John McCain's Climate Climbdown
As a presidential candidate, John McCain regularly touted his pioneering support for a cap-and-trade plan to reduce planet-warming greenhouse gas emissions. "I will clean up the planet," McCain told a New Hampshire crowd during the primaries. "I will make global warming a priority." In fact, he listed tackling climate change as one of his top three goals as president. And there was reason to believe he meant it. McCain co-sponsored the first cap-and-trade legislation with Joe Lieberman in 2003 and again in 2005. But then he lost the presidency to Barack Obama, and proceeded to throw a hissy fit over plans to regulate carbon that weren't all that different from ones he'd championed in the past.

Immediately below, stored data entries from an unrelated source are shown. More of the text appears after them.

(* ===== verification/StorageSearch.v ===== *)
(** * Indexes and their tables

    About the indexes of [MemoryStorage.v]: a new index lists every version of its table,
    a search answers exactly the visible versions whose key is in the range, in key order,
    and the test of uniqueness finds a live duplicate when there is one. *)

From S2P Require Import Prelude Values Errors Snapshot Order CollationFacts Compare KeyOrder Table Index IndexFacts MemoryStorage.
From S2P Require Import StorageInv StorageFacts StorageOps StorageCatalog.

(** The versions of a table, each with its row. *)
Definition versions_of (r : gmap RowId (list Version)) : list (RowId * Version) :=
  sorted_entries N.le r ≫= λ iv, (iv.1,.) <$> iv.2.

Lemma elem_of_versions r row v :
  (row, v) ∈ versions_of r ↔ ∃ vs, r !! row = Some vs ∧ v ∈ vs.
Proof.
  unfold versions_of. rewrite list_elem_of_bind. split.
  - intros ([row' vs] & (u & [= -> ->] & Hu)%list_elem_of_fmap & Hin).
    apply elem_of_sorted_entries in Hin. eauto.
  - intros (vs & Hr & Hv). exists (row, vs). rewrite elem_of_sorted_entries. split; [|done].
    apply list_elem_of_fmap. eauto.
Qed.

Lemma entries_of_versions o r :
  entries_of o r ≡ₚ (λ rv : RowId * Version, entry_of o rv.1 rv.2) <$> versions_of r.
Proof.
  unfold entries_of, versions_of. rewrite fmap_of_bind, sorted_entries_perm.
  apply reflexive_eq, list_bind_ext; [|done]. intros [row vs]. simpl.
  rewrite <- list_fmap_compose. done.
Qed.

(** Within a table a version is known by its row and serial number. *)
Lemma versions_distinct tb :
  table_wf tb → NoDup ((λ rv : RowId * Version, (rv.1, v_seq rv.2)) <$> versions_of (rows tb)).
Proof.
  intros [Hc _ _]. unfold versions_of.
  assert (Hall : ∀ iv, iv ∈ sorted_entries N.le (rows tb) → StronglySorted N.lt (v_seq <$> iv.2)).
  { intros [row vs] Hin. apply elem_of_sorted_entries in Hin. by apply (Hc row). }
  assert (Hnd : NoDup (sorted_entries N.le (rows tb)).*1)
    by (rewrite sorted_entries_fst; apply NoDup_sorted_keys).
  induction (sorted_entries N.le (rows tb)) as [|[row vs] l IH]; [constructor|]. csimpl in *.
  apply NoDup_cons in Hnd as [Hni Hnd]. rewrite fmap_app. apply NoDup_app. split_and!.
  - rewrite <- list_fmap_compose. unfold compose. simpl.
    specialize (Hall (row, vs) ltac:(by left)). simpl in Hall. clear -Hall.
    induction vs as [|v vs IH]; [constructor|]. csimpl in *.
    apply StronglySorted_inv in Hall as [Hs Hv]. constructor; [|by apply IH].
    intros (u & [= Hu] & Hin)%list_elem_of_fmap. rewrite Forall_forall in Hv.
    specialize (Hv (v_seq u)). assert (v_seq v < v_seq u)%N; [|lia].
    apply Hv, list_elem_of_fmap. eauto.
  - intros [r n] (rv & [= -> ->] & Hin)%list_elem_of_fmap.
    intros ([row' v'] & [= Hr _] & Hin')%list_elem_of_fmap.
    apply list_elem_of_fmap in Hin as (v & -> & _). simpl in *. subst row'.
    apply list_elem_of_bind in Hin' as ([row' vs'] & (u & [= -> _] & _)%list_elem_of_fmap & Hin').
    apply Hni, list_elem_of_fmap. by exists (row', vs').
  - apply IH; [|done]. intros iv Hin. apply Hall. by right.
Qed.

Lemma find_version_ok tb row vs v :
  table_wf tb → rows tb !! row = Some vs → v ∈ vs → find_version (rows tb) row (v_seq v) = Some v.
Proof.
  intros Hwf Hr Hv. unfold find_version. rewrite Hr. simpl.
  pose proof (ch_seqs _ _ (tw_chains _ Hwf _ _ Hr)) as Hs. clear Hr.
  induction vs as [|u vs IH]; [by apply not_elem_of_nil in Hv|]. csimpl in *.
  apply StronglySorted_inv in Hs as [Hs Hu]. apply elem_of_cons in Hv as [->|Hv].
  - by rewrite decide_True.
  - rewrite Forall_forall in Hu. specialize (Hu (v_seq v)).
    rewrite decide_False.
    + specialize (IH Hv Hs). destruct (list_find _ vs) as [[]|]; done.
    + intros He. assert (v_seq u < v_seq v)%N; [|lia]. apply Hu, list_elem_of_fmap. eauto.
Qed.

Section index_ops.

(** ** Building *)

Lemma index_versions_ok st l ix :
  index_wf ix →
  Forall (λ rv : RowId * Version, st (v_xmin rv.2) ≠ Aborted ∧
    extract (ix_order ix) (v_data rv.2) = Ok (key_of (ix_order ix) (v_data rv.2)) ∧
    key_fits (key_columns (ix_order ix)) (key_of (ix_order ix) (v_data rv.2))) l →
  NoDup ((λ rv : RowId * Version, (rv.1, v_seq rv.2)) <$> l) →
  (∀ rv e, rv ∈ l → e ∈ ix_entries ix → (e_row e, e_version e) ≠ (rv.1, v_seq rv.2)) →
  ∃ ix', try_fold (λ ix rv, index_version st rv.1 ix rv.2) ix l = Ok ix' ∧ index_wf ix' ∧
    ix_entries ix' ≡ₚ ((λ rv : RowId * Version, entry_of (ix_order ix) rv.1 rv.2) <$> l) ++ ix_entries ix ∧
    ix_table ix' = ix_table ix ∧ ix_shape ix' = ix_shape ix ∧ ix_order ix' = ix_order ix.
Proof.
  revert ix. induction l as [|[row v] l IH]; intros ix Hwf Hall Hnd Hnew; [by exists ix|].
  apply Forall_cons in Hall as [(Hst & Hex & Hfit) Hall]. csimpl in Hnd. simpl in *.
  apply NoDup_cons in Hnd as [Hni Hnd].
  destruct (insert_entry_ok ix (entry_of (ix_order ix) row v)) as (pos & Hpos & Hle & Hents).
  { done. }
  { done. }
  { intros e He. apply (Hnew (row, v)); [by left|done]. }
  set (ix1 := with_entries ix (insert_at pos (entry_of (ix_order ix) row v) (ix_entries ix))).
  destruct (IH ix1) as (ix' & Hfold & Hwf' & Hp & Ht & Hs & Ho); [done..| |].
  { intros rv e Hrv He. simpl in He. apply elem_of_insert_at in He as [->|He].
    - simpl. intros Heq. apply Hni. rewrite Heq. apply list_elem_of_fmap. eauto.
    - apply Hnew; [by right|done]. }
  exists ix'. split; [|split; [done|split; [|done]]].
  - cbn [try_fold fst snd].
    assert (Hone : index_version st row ix v = Ok ix1).
    { unfold index_version. rewrite bool_decide_false by done. rewrite Hex. simpl. simpl in Hpos.
      by rewrite Hpos. }
    rewrite Hone. exact Hfold.
  - rewrite Hp. simpl. rewrite insert_at_perm. symmetry. apply Permutation_middle.
Qed.

Lemma index_rows_ok s tb tid def o :
  table_wf tb → (∀ row vs v, rows tb !! row = Some vs → v ∈ vs → status s (v_xmin v) ≠ Aborted) →
  order_fits (shape tb) o →
  ∃ ix, index_rows (status s) (Index_new tid def o) (rows tb) = Ok ix ∧ index_ok tb ix ∧
    ix_table ix = tid ∧ ix_shape ix = def ∧ ix_order ix = o.
Proof.
  intros Hwf Hab Ho. unfold index_rows.
  rewrite (try_fold_nested (λ ix row v, index_version (status s) row ix v)).
  fold (versions_of (rows tb)).
  destruct (index_versions_ok (status s) (versions_of (rows tb)) (Index_new tid def o))
    as (ix & Hfold & Hiwf & Hp & Ht & Hs & Hor).
  - split; [constructor|constructor].
  - apply Forall_forall. intros [row v] (vs & Hr & Hv)%elem_of_versions. simpl.
    split; [by eapply Hab|].
    pose proof (ch_fits _ _ (tw_chains _ Hwf _ _ Hr)) as Hf. rewrite Forall_forall in Hf.
    eapply extract_fits; [exact Ho|by apply Hf].
  - by apply versions_distinct.
  - simpl. intros rv e _ Hin. by apply not_elem_of_nil in Hin.
  - exists ix. split; [done|]. split; [|done]. simpl in *. rewrite app_nil_r in Hp.
    split; [by rewrite Hor| |apply Hiwf]. by rewrite Hp, Hor, entries_of_versions.
Qed.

Now, McCain has taken his climate climbdown to a new low. He recently told an Arizona conservative talk radio host he "never" supported capping carbon emissions at a specific level—though he at least said he still thinks cutting emissions is a good idea. Via Think Progress, here's the exchange:
HOST: If we knew then what we know today about these scientists and this fraud, would you still be in favor of capping carbon emissions at 2000 levels?
MCCAIN: I’ve never favored it at a certain level. I’ve favored reducing greenhouse gas emissions for the good of — I mean we all know that greenhouse gases are bad! But I’ve said, in order to achieve that we have to have nuclear power as a component of it.
McCain has been keeping his distance from the Senate climate debate this year, at least in part because he's facing a challenge from the right for his Senate seat. Conservative former congressman J.D. Hayworth is already making hay of McCain's support for addressing climate change. But McCain also refused to endorse the 2008 legislation from Lieberman and former Republican Sen. John Warner of Virginia, arguing that it didn't do enough for nuclear power (though he was not present for the vote on the bill).
In any case, the chances of McCain joining forces with buddy Lindsey Graham (R-S.C.) and Democrats on climate legislation this year don't look promising.